Moscow: A play about the trial against Russian punk rock band Pussy Riot was interrupted in Moscow when migration authorities came to ask the Swiss theatre director for his work documents.
The "Moscow Trials" play by director Milo Rau tells the story of the most controversial cases of the last decade, including the trial against three women activists, who were convicted of "hooliganism motivated by religious hatred" for performing an anti-Putin "punk prayer" at Moscow`s Christ the Savior Cathedral in February 2012.
Two of the group members, Nadezhda Tolokonnikova and Maria Alyokhina, were sentenced to two years in prison, while the third, Yekaterina Samutsevich, had her sentence suspended.

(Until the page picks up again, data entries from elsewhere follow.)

(** C30: What the daemon does with a datagram of link messages, whatever is left of its buffer
    from before, is to carry out the notification of each message in order: the headers
    and attributes are read as the kernel wrote them, in the byte order of the host. *)
Theorem datagram_is_notices ms post d :
  Forall wf_link_message ms → Z.of_nat (length (datagram_octets ms)) < 2 ^ 31 →
  listen_messages K IFLA_MAX (S (length (datagram_octets ms))) (datagram_octets ms ++ post) 0
    (Z.of_nat (length (datagram_octets ms))) d = notices ms d.
Proof.
  intros Hwf Hlen. apply (listen_datagram post ms _ []); [done| |done].
  by apply messages_fewer.
Qed.
End datagram.

(** ** The request that sets the state of a port *)

Definition set_state_message (ifindex state : Z) : link_message := {|
  lm_type := RTM_SETLINK;
  lm_hdr := put_uint 2 (Z.lor NLM_F_REQUEST NLM_F_REPLACE) ++ replicate 8 0;
  lm_family := AF_BRIDGE;
  lm_pad := [0; 0; 0];
  lm_index := ifindex;
  lm_flags := 0;
  lm_change := [0; 0; 0; 0];
  lm_attrs := [(IFLA_PROTINFO, put_uint 1 state)]
|}.

Lemma store_app pre old post l off : off = Z.of_nat (length pre) → length old = length l →
  store_octets l off (pre ++ old ++ post) = Some (pre ++ l ++ post).
Proof.
  intros -> Hl. unfold store_octets. rewrite !length_app, Hl.
  rewrite (proj2 (Z.leb_le 0 _)), (proj2 (Z.leb_le _ _)) by lia. cbn [andb].
  rewrite Nat2Z.id, take_app_length, drop_app_add, <- Hl, drop_app_length. done.
Qed.

Lemma octets1 (l : list Z) : length l = 1%nat → ∃ a, l = [a].
Proof. destruct l as [|a [|]]; eauto; discriminate. Qed.
Lemma octets2 (l : list Z) : length l = 2%nat → ∃ a b, l = [a; b].
Proof. destruct l as [|a [|b [|]]]; eauto; discriminate. Qed.
Lemma octets4 (l : list Z) : length l = 4%nat → ∃ a b c d, l = [a; b; c; d].
Proof. destruct l as [|a [|b [|c [|d [|]]]]]; eauto 10; discriminate. Qed.

(** Evaluate the next store, or the next octets that are read. *)
Ltac store_step :=
  match goal with |- context [store_octets ?l ?o ?b ≫= _] =>
    let v := eval vm_compute in (store_octets l o b) in
    change (store_octets l o b) with v; cbn [mbind option_bind]
  end.
Ltac read_step :=
  match goal with |- context [octets_at ?b ?o ?n] =>
    let v := eval vm_compute in (octets_at b o n) in
    change (octets_at b o n) with v; cbn [fmap option_fmap option_map mbind option_bind]
  end.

During the middle of the play, in which Samutsevich took part, officials of the Russian Federal Migration Service entered the Sakharov Centre, staging the performance, and asked the Swiss director to show his work documents.
"Rau was warned about the necessity to observe Russian migration regulations," said Sergei Kalyuzhny, deputy head of the service.
He said the director has a business visa only, which does not allow "work activity".
Employees of the Sakharov Centre were shocked when the migration officials arrived.
"We had no idea that this could happen," said a spokesperson for the centre.
Shortly after the migration officials left, the performance was interrupted for a second time when dozens of people wearing Cossack uniforms stormed the building in protest of the play`s content.
Marat Gelman, a Russian gallerist, wrote on his Twitter account: "The Cossacks have come. We have been locked up, the Cossacks have surrounded the building of the Sakharov Centre. Come to save us."
A police spokesman later said the situation was "calm" and "no serious violations of the law have been registered". He said police were on duty to ensure public security.